> YOUR TASK
Looking at the data that follows, count the lines containing the word "unit" and write down only that count.

Saved data entries:
(* ===== verification/Heap.v ===== *)
(** * Tagged objects in the heap (src/src/microcode/object.h, memmag.h, list.c)

    The memory operations of object.h on objects that point to blocks of
    words, a monad for code that reads and writes the machine of Memory.v and
    may leave by a fatal exit or a request for a garbage collection, and
    blocks: what is needed to tell the words of different objects apart. *)

From Stdlib Require Import ZArith List Lia Bool.
From S2P Require Import Prelude.
From S2P Require Import Object.
From S2P Require Import Memory.
Import ListNotations.

Notation TC_LIST := 1.
Notation TC_UNINTERNED_SYMBOL := 5.
Notation TC_VECTOR := 10.
Notation TC_ENVIRONMENT := 18.
Notation TC_INTERNED_SYMBOL := 29.
Notation TC_HUNK3 := 36.
Notation TC_REFERENCE_TRAP := 50.
Notation TC_WEAK_CONS := 55.
Notation TRAP_MAX_IMMEDIATE := 9.

(** [#f] is 0, so that the global environment, which is the same object, is
    0 and the null environment 1; the empty list is the constant 9. *)
Notation SHARP_F := 0.
Notation SHARP_T := (MAKE_OBJECT TC_CONSTANT 0).
Notation EMPTY_LIST := (MAKE_OBJECT TC_CONSTANT 9).

Definition PAIR_P (object : Z) : bool := OBJECT_TYPE object =? TC_LIST.
Definition WEAK_PAIR_P (object : Z) : bool := OBJECT_TYPE object =? TC_WEAK_CONS.
Definition VECTOR_P (object : Z) : bool := OBJECT_TYPE object =? TC_VECTOR.
Definition INTERNED_SYMBOL_P (object : Z) : bool := OBJECT_TYPE object =? TC_INTERNED_SYMBOL.
Definition UNINTERNED_SYMBOL_P (object : Z) : bool := OBJECT_TYPE object =? TC_UNINTERNED_SYMBOL.
Definition SYMBOL_P (object : Z) : bool := INTERNED_SYMBOL_P object || UNINTERNED_SYMBOL_P object.
Definition REFERENCE_TRAP_P (object : Z) : bool := OBJECT_TYPE object =? TC_REFERENCE_TRAP.

Definition OBJECT_NEW_TYPE (type datum_object : Z) : Z := MAKE_OBJECT type (OBJECT_DATUM datum_object).

Section Objects.
Variable memory_base : Z.

Definition DATUM_TO_ADDRESS (datum : Z) : Z := datum + memory_base.
Definition ADDRESS_TO_DATUM (address : Z) : Z := ulong (address - memory_base).
Definition OBJECT_ADDRESS (object : Z) : Z := DATUM_TO_ADDRESS (OBJECT_DATUM object).
Definition MAKE_POINTER_OBJECT (type address : Z) : Z := MAKE_OBJECT type (ADDRESS_TO_DATUM address).

Definition MEMORY_LOC (obj i : Z) : Z := OBJECT_ADDRESS obj + i.
Definition PAIR_CAR_LOC (pair : Z) : Z := MEMORY_LOC pair 0.
Definition PAIR_CDR_LOC (pair : Z) : Z := MEMORY_LOC pair 1.
Definition VECTOR_LOC (v i : Z) : Z := MEMORY_LOC v (i + 1).

End Objects.

(** ** The monad *)

Inductive exit :=
  | Termination
  | Abort (e : prim_error)
  | Assertion_failed
  | No_fuel.

Inductive run (A : Type) := Value (a : A) (s : machine) | Exit (e : exit).
Arguments Value {A}.
Arguments Exit {A}.

Definition act (A : Type) : Type := machine -> run A.

Definition ret {A} (a : A) : act A := fun s => Value a s.
Definition leave {A} (e : exit) : act A := fun _ => Exit e.
Definition bind {A B} (e : act A) (k : A -> act B) : act B := fun s =>
  match e s with Value a s' => k a s' | Exit x => Exit x end.
Definition current : act machine := fun s => Value s s.
Definition update (f : machine -> machine) : act unit := fun s => Value tt (f s).

Declare Scope act_scope.
Delimit Scope act_scope with act.
Notation "x <- e ;; k" := (bind e (fun x => k))
  (at level 61, e at next level, right associativity) : act_scope.
Notation "e ;; k" := (bind e (fun _ => k)) (at level 61, right associativity) : act_scope.

Definition fetch (a : Z) : act Z := fun s => Value (mem s a) s.
Definition assign (a v : Z) : act unit := update (fun s => set_mem s (store (mem s) a v)).

(** [*Free++ = object] *)
Definition push (object : Z) : act unit :=
  update (fun s => mk_machine (store (mem s) (Free s) object) (Free s + 1) (heap_start s)
                     (heap_alloc_limit s) (GC_ENABLED_P s)).

Definition assert (b : bool) : act unit := if b then ret tt else leave Assertion_failed.

Definition Primitive_GC_If_Needed (amount : Z) : act unit := fun s =>
  if GC_NEEDED_P s amount then Exit (Abort (Primitive_GC amount)) else Value tt s.

Section Pairs.
Local Open Scope act_scope.
Variable memory_base : Z.

Definition MEMORY_REF (obj i : Z) : act Z := fetch (MEMORY_LOC memory_base obj i).
Definition MEMORY_SET (obj i value : Z) : act unit := assign (MEMORY_LOC memory_base obj i) value.
Definition PAIR_CAR (pair : Z) : act Z := MEMORY_REF pair 0.
Definition PAIR_CDR (pair : Z) : act Z := MEMORY_REF pair 1.
Definition VECTOR_REF (v i : Z) : act Z := MEMORY_REF v (i + 1).
Definition VECTOR_LENGTH (v : Z) : act Z := w <- MEMORY_REF v 0 ;; ret (OBJECT_DATUM w).

Definition system_pair_cons (type car cdr : Z) : act Z :=
  Primitive_GC_If_Needed 2 ;;
  push car ;;
  push cdr ;;
  s <- current ;; ret (MAKE_POINTER_OBJECT memory_base type (Free s - 2)).

Definition cons (car cdr : Z) : act Z := system_pair_cons TC_LIST car cdr.

End Pairs.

> YOUR RESPONSE
6